Iran stresses total elimination of nukes

Tehran, April 11, IRNA – Iran’s deputy representative to the UN in a discussion session on disarmament said, the total elimination of nuclear weapons is the highest priority on the international security agenda.

Addressing the 2015 Substantive Session of the United Nations Disarmament Commission in New York, Gholam-Hossein Dehqani said the world is facing a ‘deep crisis of confidence’ because the nuclear weapon states are not observing their duties stipulated by the Non-Proliferation Treaty (NPT).

Full text of the Iranian envoy’s statement follows:

Statement by H.E. Mr. G. Hossein Dehqani

Ambassador and Deputy Permanent Representative

of the Islamic Republic of Iran to the United Nations

Before the 2015 Substantive Session of the United Nations Disarmament Commission

New York, April 9, 2015

In the name of God, the Most Compassionate, the Most Merciful

Mr. Chairman,

At the outset, I would like to congratulate you for your election to the Chairmanship of this important forum in the United Nations Disarmament machinery and I wish you success in discharging this responsibility. I also pledge my delegation’s active and constructive engagement in the work of the Commission. Allow me also to congratulate Ambassador Kairat Abdrakhmanov, and Mr. Bouchaib El Oumni for their well-deserved election as the Chairpersons of the two Working Groups.

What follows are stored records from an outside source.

Definition to_shared (u : IceUfrag) : option steer.IceUfrag :=
  steer.new (cluster_id u) (node_id u) (steer.from_raw (route_get (transport u))) (epoch u).

Definition from_shared (s : steer.IceUfrag) : IceUfrag :=
  mkIceUfrag (steer.cluster_id s) (steer.node_id s)
    (route_from_raw (steer.get (steer.transport s))) (steer.epoch s).

Definition encode (u : IceUfrag) : option (list Z) := steer.encode_ascii <$> to_shared u.
Definition decode (s : list Z) : option IceUfrag := from_shared <$> steer.decode_ascii s.

End control.

Import steer.

(** ** Base32 arithmetic *)

Lemma lor_shl_add w a b n :
  0 <= n <= w -> 0 <= b < 2 ^ n -> Z.lor (shl w a n) b = (a `mod` 2 ^ (w - n)) * 2 ^ n + b.
Proof.
  intros Hn Hb. unfold shl, wrap. rewrite Z.shiftl_mul_pow2 by lia.
  replace (2 ^ w) with (2 ^ (w - n) * 2 ^ n) by (rewrite <- Z.pow_add_r by lia; f_equal; lia).
  pose proof (pow2_pos n). pose proof (pow2_pos (w - n)).
  rewrite Z.mul_mod_distr_r by lia. rewrite <- lor_shift_add by lia.
  by rewrite Z.shiftl_mul_pow2 by lia.
Qed.

Lemma land_mask a n m : 0 <= n -> m = 2 ^ n - 1 -> Z.land a m = a `mod` 2 ^ n.
Proof. intros ? ->. by apply land_ones_mod. Qed.

Definition digits (b0 b1 b2 b3 b4 : Z) : list Z :=
  [ b0 `div` 8; b0 `mod` 8 * 4 + b1 `div` 64; (b1 `div` 2) `mod` 32; b1 `mod` 2 * 16 + b2 `div` 16;
    b2 `mod` 16 * 2 + b3 `div` 128; (b3 `div` 4) `mod` 32; b3 `mod` 4 * 8 + b4 `div` 32; b4 `mod` 32 ].

(** Equal lists of integers, element by element. *)
Ltac list_dlia := repeat first [reflexivity | apply (f_equal2 cons); [dlia|]].

Lemma encode_chunk_digits b0 b1 b2 b3 b4 :
  is_byte b0 -> is_byte b1 -> is_byte b2 -> is_byte b3 -> is_byte b4 ->
  encode_chunk b0 b1 b2 b3 b4 = map crockford_char (digits b0 b1 b2 b3 b4).
Proof.
  intros H0%byte_range H1%byte_range H2%byte_range H3%byte_range H4%byte_range.
  unfold encode_chunk, digits. cbn [map].
  rewrite (land_mask b0 3), (land_mask b1 1), (land_mask b2 4), (land_mask b3 2),
    (land_mask b4 5), (land_mask (Z.shiftr b1 1) 5), (land_mask (Z.shiftr b3 2) 5) by lia.
  rewrite !Z.shiftr_div_pow2 by lia.
  rewrite !lor_shl_add by (split; dlia).
  repeat first [reflexivity | apply (f_equal2 cons); [f_equal; cbn; dlia|]].
Qed.

Lemma decode_chunk_arith v0 v1 v2 v3 v4 v5 v6 v7 :
  Forall (fits 5) [v0; v1; v2; v3; v4; v5; v6; v7] ->
  decode_chunk v0 v1 v2 v3 v4 v5 v6 v7 =
  [ v0 * 8 + v1 `div` 4; v1 `mod` 4 * 64 + v2 * 2 + v3 `div` 16; v3 `mod` 16 * 16 + v4 `div` 2;
    v4 `mod` 2 * 128 + v5 * 4 + v6 `div` 8; v6 `mod` 8 * 32 + v7 ].
Proof.
  rewrite !Forall_cons. unfold fits. change (2 ^ 5) with 32.
  intros (H0 & H1 & H2 & H3 & H4 & H5 & H6 & H7 & _). unfold decode_chunk.
  rewrite <- !Z.lor_assoc. rewrite !Z.shiftr_div_pow2 by lia.
  assert (forall a b n, 0 <= n <= 8 -> 0 <= b < 2 ^ n ->
    Z.lor (shl 8 a n) b = (a `mod` 2 ^ (8 - n)) * 2 ^ n + b) as L by (intros; by apply lor_shl_add).
  rewrite (L v2 _ 1), (L v5 _ 2) by (split; cbn; dlia).
  rewrite !L by (split; cbn; dlia). cbn.
  list_dlia.
Qed.

Lemma digits_fit b0 b1 b2 b3 b4 :
  is_byte b0 -> is_byte b1 -> is_byte b2 -> is_byte b3 -> is_byte b4 ->
  Forall (fits 5) (digits b0 b1 b2 b3 b4).
Proof.
  intros H0%byte_range H1%byte_range H2%byte_range H3%byte_range H4%byte_range.
  unfold fits. change (2 ^ 5) with 32. repeat constructor; dlia.
Qed.

Lemma decode_chunk_digits b0 b1 b2 b3 b4 v0 v1 v2 v3 v4 v5 v6 v7 :
  is_byte b0 -> is_byte b1 -> is_byte b2 -> is_byte b3 -> is_byte b4 ->
  digits b0 b1 b2 b3 b4 = [v0; v1; v2; v3; v4; v5; v6; v7] ->
  decode_chunk v0 v1 v2 v3 v4 v5 v6 v7 = [b0; b1; b2; b3; b4].
Proof.
  intros H0 H1 H2 H3 H4 E. rewrite decode_chunk_arith
    by (rewrite <- E; by apply digits_fit).
  apply byte_range in H0, H1, H2, H3, H4. inv E. list_dlia.
Qed.

Lemma decode_chunk_surj v0 v1 v2 v3 v4 v5 v6 v7 :
  Forall (fits 5) [v0; v1; v2; v3; v4; v5; v6; v7] ->
  exists b0 b1 b2 b3 b4,
    decode_chunk v0 v1 v2 v3 v4 v5 v6 v7 = [b0; b1; b2; b3; b4] /\
    bytes_ok [b0; b1; b2; b3; b4] /\
    digits b0 b1 b2 b3 b4 = [v0; v1; v2; v3; v4; v5; v6; v7].
Proof.
  intros Hv. rewrite decode_chunk_arith by done. do 5 eexists. split; [done|].
  rewrite !Forall_cons in Hv. unfold fits in Hv. change (2 ^ 5) with 32 in Hv.
  destruct Hv as (H0 & H1 & H2 & H3 & H4 & H5 & H6 & H7 & _). split.
  - unfold bytes_ok, is_byte, fits. change (2 ^ 8) with 256. repeat constructor; dlia.
  - unfold digits. list_dlia.
Qed.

My delegation associates itself with the statement made by the distinguished representative of Indonesia on behalf of the Non-Aligned Movement.

Mr. Chairman,

We are pleased that the Commission has commenced the first year of its new cycle with an agreed substantive agenda which includes one item on nuclear disarmament. The total elimination of nuclear weapons is definitely the highest priority in the disarmament and international security agenda. We hope that our deliberations in the Commission contribute to the upholding and strengthening of norms, principles, obligations and commitments relating to the nuclear disarmament as established by the Final Document of the first Special Session of the General Assembly Devoted to Disarmament (SSOD-I), the Non-Proliferation Treaty (NPT) and the outcome documents of its Review Conferences.

We are approaching the convening of the 2015 Review Conference of the NPT, an international instrument which forms the foundation of the nuclear disarmament and non-proliferation regime. The NPT has succeeded in constraining the spread of the nuclear weapons. This remarkable accomplishment has been made possible because non-nuclear weapon States have kept their end of the bargain.

However, we are facing a deep crisis of confidence in the credibility of the bargain which forms the basis of the NPT because the nuclear weapon States are not honoring their part of the contract. There is a complete lack of progress in fulfilling the nuclear disarmament obligations under Article VI of the NPT. Words and promises are not translated into concrete and effective actions.

If the NPT is to endure, it is necessary that the nuclear weapon States prove that they are serious about their nuclear disarmament commitments. Now it is the time to do so not when it is too late. Nuclear-weapon States should immediately take effective measures to restore confidence towards their commitment to nuclear disarmament. The mere reaffirmation by the nuclear-weapon States of their commitment to achieve a world free of nuclear weapons is welcome but not at all enough and does not equate to compliance with their nuclear disarmament obligations under the NPT. To comply with nuclear disarmament obligations, nuclear weapons States need to make genuine and systematic progress in the verified reduction and elimination of nuclear weapons stockpiles.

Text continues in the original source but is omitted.